Zero-touch deployment — Every secret is generated automatically, DNS is verified before certbot runs, HAProxy backends are dynamically regenerated on every scale operation, and the entire health check phase uses a compact real-time progress bar instead of verbose scrolling output.
Scale without data loss
[1] Quick update — pull new images
[2] Scale nodes — add/remove FPM, DB, Redis, Collabora, Signaling nodes
[3] Full redeploy — regenerate everything from scratch
Node counts, secrets, and configuration are preserved across scale operations.

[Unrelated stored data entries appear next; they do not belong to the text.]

(* ===== verification/Firewall.v ===== *)
(** * The firewall (firewall/rules.rs, zones.rs, firewall.rs, nftables.rs)

    [Firewall] owns the zones, the rules and the sharing pairs, renders them to
    an nftables ruleset and loads it after every change.  The methods run on
    the firewall's state beside the world: a failed load keeps the change. *)

From Stdlib Require Import Ascii String.
From S2P Require Import Prelude RustStr IpAddr Sys Persistence World Security.

(** ** Rules and zones *)

Inductive Direction := Inbound | Outbound.
Inductive Action := Accept | Drop | Reject.
Inductive Protocol := Tcp | Udp | Icmp.
#[export] Instance Direction_eq_dec : EqDecision Direction.
Proof. solve_decision. Defined.

Definition nft_name (p : Protocol) : string :=
  match p with Tcp => "tcp" | Udp => "udp" | Icmp => "icmp" end.

Record PortSpec := mkPortSpec { port_start : Z; port_end : option Z }.
Definition port_single (port : Z) : PortSpec := mkPortSpec port None.
Definition nft_expr (p : PortSpec) : string :=
  match port_end p with
  | Some e => dec (port_start p) +:+ "-" +:+ dec e
  | None => dec (port_start p)
  end.

Record Rule := mkRule {
  rule_id : string;
  rule_zone : string;
  direction : Direction;
  action : Action;
  rule_protocol : option Protocol;
  port : option PortSpec;
  source : option string
}.
Definition allow_inbound_port (id zone : string) (p : Protocol) (prt : Z) : Rule :=
  mkRule id zone Inbound Accept (Some p) (Some (port_single prt)) None.

Inductive DefaultPolicy := PolicyAccept | PolicyDrop.
Record Zone := mkZone { zone_name : string; default_policy : DefaultPolicy; interfaces : list string }.
Definition builtin_zones : list Zone :=
  [mkZone "public" PolicyDrop []; mkZone "home" PolicyDrop [];
   mkZone "trusted" PolicyAccept []; mkZone "block" PolicyDrop []].
Definition DEFAULT_ZONE : string := "public".

(** ** Rendering *)

Definition nl : string := String NEWLINE "".
Definition quoted (s : string) : string := String QUOTE (s +:+ String QUOTE "").
Definition TABLE_NAME : string := "mitos_network".

Definition nft_action (a : Action) : string :=
  match a with Accept => "accept" | Drop => "drop" | Reject => "reject" end.

Definition render_rule (r : Rule) : string :=
  (match rule_protocol r with
   | Some proto =>
       nft_name proto +:+ (match port r with Some p => " dport " +:+ nft_expr p +:+ " " | None => " " end)
   | None => ""
   end)
  +:+ (match source r with Some src => "ip saddr " +:+ src +:+ " " | None => "" end)
  +:+ nft_action (action r).

(** [String::push_str] over a list of pieces. *)
Definition concat_str (l : list string) : string := fold_right String.append "" l.

Definition iface_set (z : Zone) : string := join ", " (map quoted (interfaces z)).
Definition zone_rules (rules : list Rule) (z : Zone) : list Rule :=
  List.filter (fun r => String.eqb (rule_zone r) (zone_name z) && bool_decide (direction r = Inbound)) rules.
Definition render_zone (rules : list Rule) (z : Zone) : string :=
  match interfaces z with
  | [] => ""
  | _ =>
      (match default_policy z with
       | PolicyAccept => "        iifname { " +:+ iface_set z +:+ " } accept" +:+ nl
       | PolicyDrop => "" end)
      +:+ concat_str (map (fun r => "        iifname { " +:+ iface_set z +:+ " } " +:+ render_rule r +:+ nl)
                        (zone_rules rules z))
  end.

Definition render (zones : list Zone) (rules : list Rule) (masquerade : list string)
    (forward : list (string * string)) : string :=
  concat_str (
    ["# Generated by mitos-network. Do not edit by hand --" +:+ nl;
     "# changes here are overwritten on the next firewall reload." +:+ nl;
     "table inet " +:+ TABLE_NAME +:+ " {" +:+ nl;
     "    chain input {" +:+ nl;
     "        type filter hook input priority 0; policy drop;" +:+ nl;
     "        ct state established,related accept" +:+ nl;
     "        ct state invalid drop" +:+ nl;
     "        iifname " +:+ quoted "lo" +:+ " accept" +:+ nl]
    ++ map (render_zone rules) zones
    ++ ["    }" +:+ nl +:+ nl;
        "    chain forward {" +:+ nl;
        "        type filter hook forward priority 0; policy drop;" +:+ nl;
        "        ct state established,related accept" +:+ nl]
    ++ map (fun p => "        iifname " +:+ quoted p.1 +:+ " oifname " +:+ quoted p.2 +:+ " accept" +:+ nl) forward
    ++ ["    }" +:+ nl +:+ nl;
        "    chain output {" +:+ nl;
        "        type filter hook output priority 0; policy accept;" +:+ nl]
    ++ map (fun r => "        " +:+ render_rule r +:+ nl)
         (List.filter (fun r => bool_decide (direction r = Outbound)) rules)
    ++ ["    }" +:+ nl]
    ++ (match masquerade with
        | [] => []
        | _ =>
            [nl +:+ "    chain postrouting {" +:+ nl;
             "        type nat hook postrouting priority 100;" +:+ nl]
            ++ map (fun i => "        oifname " +:+ quoted i +:+ " masquerade" +:+ nl) masquerade
            ++ ["    }" +:+ nl]
        end)
    ++ ["}" +:+ nl]).

Section Nft.
Context {W : Type} `{Processes W}.

Definition nft_apply (ruleset : string) : M W unit :=
  io_ignore (run_command "nft" ["delete"; "table"; "inet"; TABLE_NAME]) ;;
  r ← observe (run_fed "nft" ["-f"; "-"] ruleset);
  match r with
  | FedError e => throw (Firewall ("failed to run nft: " +:+ io_err_text e))
  | FedNoThread => lift (Panic SPAWN)
  | FedOutput output =>
      if negb (out_success output)
      then throw (Firewall ("nft -f exited with " +:+ out_status output +:+ ": "
                            +:+ trim (from_utf8_lossy (out_stderr output))))
      else mret tt
  end.
End Nft.

(** ** The firewall *)

Record FirewallState := mkFirewall {
  zones : list Zone;
  rules : list Rule;
  masquerade_interfaces : list string;
  forward_pairs : list (string * string)
}.
Definition firewall_new : FirewallState := mkFirewall builtin_zones [] [] [].
Definition render_state (f : FirewallState) : string :=
  render (zones f) (rules f) (masquerade_interfaces f) (forward_pairs f).

(** The changes the methods make before they apply. *)
Definition assign_in_zones (interface zone : string) (zs : list Zone) : list Zone :=
  let zs := map (fun z => mkZone (zone_name z) (default_policy z)
                            (retain (fun i => negb (String.eqb i interface)) (interfaces z))) zs in
  match position (fun z => String.eqb (zone_name z) zone) zs with
  | Some i => alter (fun z => mkZone (zone_name z) (default_policy z) (interfaces z ++ [interface])) i zs
  | None => zs
  end.
Definition with_zones (f : FirewallState) (zs : list Zone) : FirewallState :=
  mkFirewall zs (rules f) (masquerade_interfaces f) (forward_pairs f).
Definition with_rules (f : FirewallState) (rs : list Rule) : FirewallState :=
  mkFirewall (zones f) rs (masquerade_interfaces f) (forward_pairs f).
Definition share (f : FirewallState) (lan wan : string) : FirewallState :=
  let masq := if existsb (String.eqb wan) (masquerade_interfaces f) then masquerade_interfaces f
              else masquerade_interfaces f ++ [wan] in
  let fwd := if existsb (fun p => bool_decide (p = (lan, wan))) (forward_pairs f) then forward_pairs f
             else forward_pairs f ++ [(lan, wan)] in
  mkFirewall (zones f) (rules f) masq fwd.
Definition unshare (f : FirewallState) (lan wan : string) : FirewallState :=
  let fwd := retain (fun p => negb (String.eqb p.1 lan && String.eqb p.2 wan)) (forward_pairs f) in
  let masq := if existsb (fun p => String.eqb p.2 wan) fwd then masquerade_interfaces f
              else retain (fun i => negb (String.eqb i wan)) (masquerade_interfaces f) in
  mkFirewall (zones f) (rules f) masq fwd.
Definition has_zone (f : FirewallState) (name : string) : bool :=
  existsb (fun z => String.eqb (zone_name z) name) (zones f).
Definition is_assigned (f : FirewallState) (interface : string) : bool :=
  existsb (fun z => existsb (String.eqb interface) (interfaces z)) (zones f).

Section Methods.
Context {W : Type} `{Processes W}.
Abbreviation FM := (M (FirewallState * W)).

Definition fw_get : FM FirewallState := fun s => (Ok s.1, s).
Definition fw_put (f : FirewallState) : FM unit := fun s => (Ok tt, (f, s.2)).
Definition fw_world {A} (c : M W A) : FM A := fun s => let '(r, w) := c s.2 in (r, (s.1, w)).

Definition fw_apply : FM unit := f ← fw_get; fw_world (nft_apply (render_state f)).

Definition assign_zone (interface zone : string) : FM unit :=
  lift (validate_interface_name interface) ;;
  f ← fw_get;
  if negb (has_zone f zone) then throw (Firewall ("unknown zone '" +:+ zone +:+ "'"))
  else fw_put (with_zones f (assign_in_zones interface zone (zones f))) ;; fw_apply.

Definition ensure_default_zone (interface : string) : FM unit :=
  f ← fw_get;
  if is_assigned f interface then mret tt else assign_zone interface DEFAULT_ZONE.

Definition source_ok (src : option string) : outcome unit :=
  match src with
  | None => Ok tt
  | Some s =>
      match parse_cidr s with
      | Ok _ => Ok tt
      | Err _ => Err (Firewall ("'" +:+ s +:+ "' is not a valid source address/CIDR"))
      | Panic w => Panic w
      end
  end.
Definition add_rule (r : Rule) : FM unit :=
  lift (validate_identifier (rule_id r)) ;;
  f ← fw_get;
  if negb (has_zone f (rule_zone r)) then throw (Firewall ("unknown zone '" +:+ rule_zone r +:+ "'"))
  else
    lift (source_ok (source r)) ;;
    fw_put (with_rules f (retain (fun x => negb (String.eqb (rule_id x) (rule_id r))) (rules f) ++ [r])) ;;
    fw_apply.

Definition remove_rule (id : string) : FM unit :=
  f ← fw_get;
  fw_put (with_rules f (retain (fun x => negb (String.eqb (rule_id x) id)) (rules f))) ;;
  fw_apply.

Definition enable_sharing (lan wan : string) : FM unit :=
  lift (validate_interface_name lan) ;;
  lift (validate_interface_name wan) ;;
  f ← fw_get;
  fw_put (share f lan wan) ;;
  fw_apply.

Definition disable_sharing (lan wan : string) : FM unit :=
  f ← fw_get;
  fw_put (unshare f lan wan) ;;
  fw_apply.

(** ** Runs of the firewall *)

Inductive fw_op :=
| OpAssign (interface zone : string)
| OpEnsure (interface : string)
| OpAddRule (r : Rule)
| OpRemoveRule (id : string)
| OpEnableSharing (lan wan : string)
| OpDisableSharing (lan wan : string).
Definition run_op (o : fw_op) : FM unit :=
  match o with
  | OpAssign i z => assign_zone i z
  | OpEnsure i => ensure_default_zone i
  | OpAddRule r => add_rule r
  | OpRemoveRule id => remove_rule id
  | OpEnableSharing l w => enable_sharing l w
  | OpDisableSharing l w => disable_sharing l w
  end.
(** Each request is answered whatever the one before it ended in. *)
Fixpoint run_ops (ops : list fw_op) (s : FirewallState * W) : FirewallState * W :=
  match ops with
  | [] => s
  | o :: ops => run_ops ops (run_op o s).2
  end.
End Methods.

(** ** The invariant *)

Definition rule_ok (names : list string) (r : Rule) : Prop :=
  validate_identifier (rule_id r) = Ok tt /\ In (rule_zone r) names /\ source_ok (source r) = Ok tt.

Record fw_ok (f : FirewallState) : Prop := {
  (** the four built-in zones, for ever *)
  fw_names : map zone_name (zones f) = map zone_name builtin_zones;
  (** an interface is in at most one zone, and once *)
  fw_nodup : List.NoDup (concat (map interfaces (zones f)));
  fw_ifaces : forall i, In i (concat (map interfaces (zones f))) -> validate_interface_name i = Ok tt;
  fw_ids : List.NoDup (map rule_id (rules f));
  fw_rules : forall r, In r (rules f) -> rule_ok (map zone_name (zones f)) r;
  fw_pairs : List.NoDup (forward_pairs f);
  (** what is masqueraded is what some pair forwards to *)
  fw_masq : forall i, In i (masquerade_interfaces f) <-> exists lan, In (lan, i) (forward_pairs f)
}.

MariaDB requires an odd number for quorum; Redis requires even ≥ 6; everything else scales freely.
GitHub
- Repo: GitHub - oboeglen/Azure-NXT-Maxscale: High-availability Nextcloud infrastructure — HAProxy + Galera + Redis Cluster + RustFS S3 + Collabora CODE + Talk HA, deployable with a single command · GitHub
- Latest release: v2.6.0
- Deployment guide: DEPLOYMENT.md
Feedback, bug reports, and contributions very welcome. I’m especially interested in whether anyone has experience getting the upstream gRPC patch accepted, or alternative approaches to Talk HA cross-node relay.